Not subject to state open meetings laws

“We don’t know what the decision process was. We don’t even know who made the decision — and what authority they thought they had,” Kriegshauser told The Star Tuesday. Board members, he said, “should do the jobs that they were elected to, and not pass off the responsibility to unelected, unaccountable people.”

At least one board member, Patrick Hurley, seemed during the Aug. 18 meeting to expect further board action on schools reopening. It never came.

The district responded to Kriegshauser Tuesday in a defiant letter arguing that administrators were properly carrying out the school board’s directives, and that such work is not subject to the state open meetings law.
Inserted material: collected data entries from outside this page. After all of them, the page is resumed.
(** Fresh memory holds octets, whatever they are. *)
Record wf_junk (j : junk) : Prop := {
  wf_junk_icm : wf_v128 (counter (junk_icm j)) /\ wf_v128 (offset (junk_icm j)) /\
    wf_v128 (keystream_buffer (junk_icm j)) /\ wf_exp_key (expanded_key (junk_icm j));
  wf_junk_cbc : wf_cbc (junk_cbc j);
  wf_junk_hmac : length (opad (junk_hmac j)) = 64%nat /\
    length (M (init_ctx (junk_hmac j))) = 64%nat /\ octets (M (init_ctx (junk_hmac j)));
  wf_junk_stream : wf_v128 (bitmask (rtp_rdbx (junk_stream j))) /\
    wf_v128 (rdb_bitmask (rtcp_rdb (junk_stream j)))
}.

(** ** Ciphers *)

(** The object that a cipher type allocates for a key length, in memory that
    holds [j]. *)
Definition new_cipher (ct : cipher_type) (key_len : Z) (j : junk) : option cipher_t :=
  match ct with
  | null_cipher =>
      Some {| ctype := null_cipher; cstate := null_cipher_state; cipher_key_len := key_len |}
  | aes_icm =>
      if key_len =? 30
      then Some {| ctype := aes_icm; cstate := icm_state (junk_icm j); cipher_key_len := key_len |}
      else None
  | aes_cbc =>
      if key_len =? 16
      then Some {| ctype := aes_cbc; cstate := cbc_state (junk_cbc j); cipher_key_len := key_len |}
      else None
  end.

Definition new_auth (at_ : auth_type) (key_len tag_len : Z) (j : junk) : option auth_t :=
  match at_ with
  | null_auth => Some {| atype := null_auth; astate := null_auth_state; out_len := tag_len;
                         auth_key_len := key_len; prefix_len := tag_len |}
  | hmac =>
      if (20 <? key_len) || (20 <? tag_len) then None
      else Some {| atype := hmac; astate := hmac_state (junk_hmac j); out_len := tag_len;
                   auth_key_len := key_len; prefix_len := 0 |}
  end.

Definition ref_cipher (ct : cipher_type) : Z -> ref_counts -> ref_counts :=
  match ct with
  | null_cipher => ref_null_cipher | aes_icm => ref_aes_icm | aes_cbc => ref_aes_cbc
  end.
Definition ref_auth (at_ : auth_type) : Z -> ref_counts -> ref_counts :=
  match at_ with null_auth => ref_null_auth | hmac => ref_hmac end.

Lemma ref_cipher_undo ct r : ref_cipher ct (-1) (ref_cipher ct 1 r) = r.
Proof. destruct r, ct; cbn; unfold ref_null_cipher, ref_aes_icm, ref_aes_cbc; cbn; f_equal; lia. Qed.
Lemma ref_auth_undo at_ r : ref_auth at_ (-1) (ref_auth at_ 1 r) = r.
Proof. destruct r, at_; cbn; unfold ref_null_auth, ref_hmac; cbn; f_equal; lia. Qed.

Lemma new_cipher_type ct kl j C : new_cipher ct kl j = Some C -> ctype C = ct.
Proof. destruct ct; cbn; repeat case_bool; by intros [= <-]. Qed.
Lemma new_auth_type at_ kl tl j A : new_auth at_ kl tl j = Some A -> atype A = at_.
Proof. destruct at_; cbn; repeat case_bool; by intros [= <-]. Qed.

(** What the kernel [k] and the memory [mm] give for a request. *)
Definition cipher_granted (k : crypto_kernel_t) (mm : loc -> option junk) (l : loc) (id kl : Z)
    : option cipher_t :=
  if bool_decide (kstate k = crypto_kernel_state_secure) then
    ct ← find_cipher_type (cipher_type_list k) id; j ← mm l; new_cipher ct kl j
  else None.
Definition auth_granted (k : crypto_kernel_t) (mm : loc -> option junk) (l : loc) (id kl tl : Z)
    : option auth_t :=
  if bool_decide (kstate k = crypto_kernel_state_secure) then
    at_ ← find_auth_type (auth_type_list k) id; j ← mm l; new_auth at_ kl tl j
  else None.

Section alloc.
Context {w0 w : world} {m : gmap loc obj} {r : ref_counts} (G : grown w0 w m r).

(** An allocation of an object that is counted. *)
Lemma counted_alloc {A} `{Stored A} (content : junk -> A) (count : ref_counts -> ref_counts) :
  exists st q w',
    (pointer ← crypto_alloc content;
     match pointer with
     | None => mret (err_status_alloc_fail, None)
     | Some _ => add_refs count;; mret (err_status_ok, pointer)
     end) w = Some (st, q, w') /\
    match mem w0 (fresh w) with
    | Some j => st = err_status_ok /\ q = Some (fresh w) /\ fresh w' = Pos.succ (fresh w) /\
        grown w0 w' (<[fresh w := to_obj (content j)]> m) (count r)
    | None => is_err st = true /\ grown w0 w' m r
    end.
Proof using G.
  destruct (mem w0 (fresh w)) as [j|] eqn:E.
  - destruct (grown_alloc G content j E) as (w1 & E1 & G1 & F1). run_step E1.
    destruct (grown_add_refs G1 count) as (w2 & E2 & G2 & F2). run_step E2.
    eexists _, _, _. split; [reflexivity|]. split; [done|]. split; [done|]. split; [congruence|done].
  - destruct (grown_alloc_fail G content E) as (w1 & E1 & G1). run_step E1.
    eexists _, _, _. split; [reflexivity|]. by split.
Qed.

Lemma alloc_cipher_grown id kl : exists st q w',
  crypto_kernel_alloc_cipher id kl w = Some (st, q, w') /\
  match cipher_granted (kernel w0) (mem w0) (fresh w) id kl with
  | Some C => st = err_status_ok /\ q = Some (fresh w) /\ fresh w' = Pos.succ (fresh w) /\
      grown w0 w' (<[fresh w := OCipher C]> m) (ref_cipher (ctype C) 1 r)
  | None => is_err st = true /\ grown w0 w' m r
  end.
Proof using G.
  unfold crypto_kernel_alloc_cipher, crypto_kernel_get_cipher_type, cipher_granted.
  run_step (eq_refl : get_world w = Some (w, w)). rewrite (grown_kernel _ _ _ _ G).
  case_bool_decide as Hs; cbn [negb]; [|eexists _, _, _; split; [reflexivity|]; by split].
  match goal with |- context [(?m ≫= _) w] =>
    assert (Ef : m w = Some (find_cipher_type (cipher_type_list (kernel w0)) id, w))
      by (rewrite <- (grown_kernel _ _ _ _ G); reflexivity)
  end.
  run_step Ef. destruct (find_cipher_type _ id) as [ct|]; cbn [mbind option_bind];
    [|eexists _, _, _; split; [reflexivity|]; by split].
  destruct ct; cbn [cipher_type_alloc new_cipher ref_cipher].
  - destruct (counted_alloc (fun _ => {| ctype := null_cipher; cstate := null_cipher_state;
      cipher_key_len := kl |}) (ref_null_cipher 1)) as (st & q & w' & E & H).
    exists st, q, w'. split; [exact E|]. by destruct (mem w0 (fresh w)).
  - unfold aes_icm_alloc, aes_icm_alloc_ismacryp. cbn [Z.eqb andb].
    destruct (kl =? 30); cbn [negb].
    + destruct (counted_alloc (fun j => {| ctype := aes_icm; cstate := icm_state (junk_icm j);
        cipher_key_len := kl |}) (ref_aes_icm 1)) as (st & q & w' & E & H).
      exists st, q, w'. split; [exact E|]. by destruct (mem w0 (fresh w)).
    + eexists _, _, _. split; [reflexivity|]. by destruct (mem w0 (fresh w)).
  - unfold aes_cbc_alloc. destruct (kl =? 16); cbn [negb].
    + destruct (counted_alloc (fun j => {| ctype := aes_cbc; cstate := cbc_state (junk_cbc j);
        cipher_key_len := kl |}) (ref_aes_cbc 1)) as (st & q & w' & E & H).
      exists st, q, w'. split; [exact E|]. by destruct (mem w0 (fresh w)).
    + eexists _, _, _. split; [reflexivity|]. by destruct (mem w0 (fresh w)).
Qed.

Lemma alloc_auth_grown id kl tl : exists st q w',
  crypto_kernel_alloc_auth id kl tl w = Some (st, q, w') /\
  match auth_granted (kernel w0) (mem w0) (fresh w) id kl tl with
  | Some A => st = err_status_ok /\ q = Some (fresh w) /\ fresh w' = Pos.succ (fresh w) /\
      grown w0 w' (<[fresh w := OAuth A]> m) (ref_auth (atype A) 1 r)
  | None => is_err st = true /\ grown w0 w' m r
  end.
Proof using G.
  unfold crypto_kernel_alloc_auth, crypto_kernel_get_auth_type, auth_granted.
  run_step (eq_refl : get_world w = Some (w, w)). rewrite (grown_kernel _ _ _ _ G).
  case_bool_decide as Hs; cbn [negb]; [|eexists _, _, _; split; [reflexivity|]; by split].
  match goal with |- context [(?m ≫= _) w] =>
    assert (Ef : m w = Some (find_auth_type (auth_type_list (kernel w0)) id, w))
      by (rewrite <- (grown_kernel _ _ _ _ G); reflexivity)
  end.
  run_step Ef. destruct (find_auth_type _ id) as [at_|]; cbn [mbind option_bind];
    [|eexists _, _, _; split; [reflexivity|]; by split].
  destruct at_; cbn [auth_type_alloc new_auth ref_auth].
  - destruct (counted_alloc (fun _ => {| atype := null_auth; astate := null_auth_state; out_len := tl;
      auth_key_len := kl; prefix_len := tl |}) (ref_null_auth 1)) as (st & q & w' & E & H).
    exists st, q, w'. split; [exact E|]. by destruct (mem w0 (fresh w)).
  - unfold hmac_alloc. destruct (20 <? kl); [|destruct (20 <? tl)]; cbn [orb].
    1,2: eexists _, _, _; split; [reflexivity|]; by destruct (mem w0 (fresh w)).
    destruct (counted_alloc (fun j => {| atype := hmac; astate := hmac_state (junk_hmac j);
      out_len := tl; auth_key_len := kl; prefix_len := 0 |}) (ref_hmac 1)) as (st & q & w' & E & H).
    exists st, q, w'. split; [exact E|]. by destruct (mem w0 (fresh w)).
Qed.

(** Deallocation: the object is freed and its type counts one instance less. *)
Lemma counted_free {A} `{Stored A} l (a : A) count : m !! l = Some (to_obj a) -> exists w',
  ((read (Some l) : prog A);; crypto_free (Some l);; add_refs count;; mret err_status_ok) w =
    Some (err_status_ok, w') /\
  grown w0 w' (delete l m) (count r) /\ fresh w' = fresh w.
Proof using G.
  intros E. run_step (grown_read G l a E).
  destruct (grown_free G l a E) as (w1 & E1 & G1 & F1). run_step E1.
  destruct (grown_add_refs G1 count) as (w2 & E2 & G2 & F2). run_step E2.
  exists w2. split; [reflexivity|]. split; [done|congruence].
Qed.

Lemma cipher_dealloc_grown l C : m !! l = Some (OCipher C) -> exists w',
  cipher_dealloc (Some l) w = Some (err_status_ok, w') /\
  grown w0 w' (delete l m) (ref_cipher (ctype C) (-1) r) /\ fresh w' = fresh w.
Proof using G.
  intros E. unfold cipher_dealloc. run_step (grown_read (A := cipher_t) G l C E).
  destruct (ctype C); by apply (counted_free (A := cipher_t) l C).
Qed.

Lemma auth_dealloc_grown l A : m !! l = Some (OAuth A) -> exists w',
  auth_dealloc (Some l) w = Some (err_status_ok, w') /\
  grown w0 w' (delete l m) (ref_auth (atype A) (-1) r) /\ fresh w' = fresh w.
Proof using G.
  intros E. unfold auth_dealloc. run_step (grown_read (A := auth_t) G l A E).
  destruct (atype A); by apply (counted_free (A := auth_t) l A).
Qed.

Lemma field_grown {T} l str (f : srtp_stream_ctx_t -> T) : m !! l = Some (OStream str) ->
  field (Some l) f w = Some (f str, w).
Proof using G.
  intros E. unfold field. by run_step (grown_read (A := srtp_stream_ctx_t) G l str E).
Qed.

Lemma set_stream_grown l str f : m !! l = Some (OStream str) -> exists w',
  set_stream (Some l) f w = Some (tt, w') /\ grown w0 w' (<[l := OStream (f str)]> m) r /\
  fresh w' = fresh w.
Proof using G. intros E. exact (grown_modify (A := srtp_stream_ctx_t) G l str f E). Qed.
End alloc.

(** ** Streams *)

(** The objects of a new stream at [l] and the five locations after it, and
    their reference counts; [None] when one of the six requests fails. *)
Definition stream_granted (k : crypto_kernel_t) (mm : loc -> option junk) (l : loc)
    (p : srtp_policy_t) : option (gmap loc obj * (ref_counts -> ref_counts)) :=
  let l1 := Pos.succ l in let l2 := Pos.succ l1 in let l3 := Pos.succ l2 in
  let l4 := Pos.succ l3 in let l5 := Pos.succ l4 in
  j0 ← mm l;
  C1 ← cipher_granted k mm l1 (policy_cipher_type (rtp p)) (policy_cipher_key_len (rtp p));
  A1 ← auth_granted k mm l2 (policy_auth_type (rtp p)) (policy_auth_key_len (rtp p))
         (policy_auth_tag_len (rtp p));
  j3 ← mm l3;
  C2 ← cipher_granted k mm l4 (policy_cipher_type (rtcp p)) (policy_cipher_key_len (rtcp p));
  A2 ← auth_granted k mm l5 (policy_auth_type (rtcp p)) (policy_auth_key_len (rtcp p))
         (policy_auth_tag_len (rtcp p));
  let str := set_rtcp_auth (Some l5) (set_rtcp_cipher (Some l4) (set_limit (Some l3)
               (set_rtp_auth (Some l2) (set_rtp_cipher (Some l1) (junk_stream j0))))) in
  Some (<[l := OStream str]> (<[l1 := OCipher C1]> (<[l2 := OAuth A1]>
         (<[l3 := OLimit (junk_limit j3)]> (<[l4 := OCipher C2]> (<[l5 := OAuth A2]> ∅))))),
        fun r => ref_auth (atype A2) 1 (ref_cipher (ctype C2) 1
                   (ref_auth (atype A1) 1 (ref_cipher (ctype C1) 1 r)))).

Lemma grown_eq {w0 w m r} m' r' : grown w0 w m r -> m = m' -> r = r' -> grown w0 w m' r'.
Proof. by intros ? -> ->. Qed.

(** Lookups in maps built from distinct locations, and equality of such maps. *)
Local Ltac lookups :=
  repeat first [rewrite lookup_insert_eq | rewrite lookup_insert_ne by congruence
               |rewrite lookup_delete_eq | rewrite lookup_delete_ne by congruence
               |rewrite lookup_empty].
Local Ltac same_map :=
  apply map_eq; intros ?;
  repeat match goal with
  | |- context [<[?l := _]> _ !! ?x] => destruct (decide (x = l)) as [->|]; lookups
  | |- context [delete ?l _ !! ?x] => destruct (decide (x = l)) as [->|]; lookups
  end; try reflexivity.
The letter also said only “formal actions by the board are relevant,” and not “out-of-context statements by individual board members.”

“It is unfortunate that the Blue Valley Board of Education opted to allow policy to be decided in secret instead of choosing the path of openness and transparency,” said Kriegshauser, who added he was filing an open meetings complaint with the Kansas Attorney General’s office.

“Why is this school board scared of taking a vote on in-person learning?” asked Rozell in a statement to The Star. “What are they trying to hide behind the curtain of bureaucracy and shadow committees? Decisions that adversely affect students’ lives and development require transparency and public deliberation by Blue Valley elected leaders. Instead, school administrators have doubled down on a secret decision-making process that leaves parents in the dark.”

Kriegshauser has been involved in other efforts challenging government decisions during the pandemic, with remarkable success. He was among those who successfully fought Gov. Laura Kelly’s ban on church services; he helped prevent local health department confiscation of businesses’ visitor lists in Linn County; and he helped prevent Johnson County from keeping a fitness facility closed.

Accountability should be demanded in this case. Don’t Blue Valley parents and students have the right to see such monumental decisions as the opening of schools debated in full view? Isn’t that the spirit of the Kansas Open Meetings Act, if not the letter?

This is no small matter. Blue Valley parents are extremely engaged and interested in these proceedings. And even during a pandemic, it’s essential that government decisions be made in the open, and for government officials to be accountable for them.

Parents, students, businesses and taxpayers in Blue Valley deserve no less.

Regardless of the outcome, it’s inarguable that the district and its elected board members could have been infinitely more open and communicative with families on a topic of such tremendous importance to so much of the community.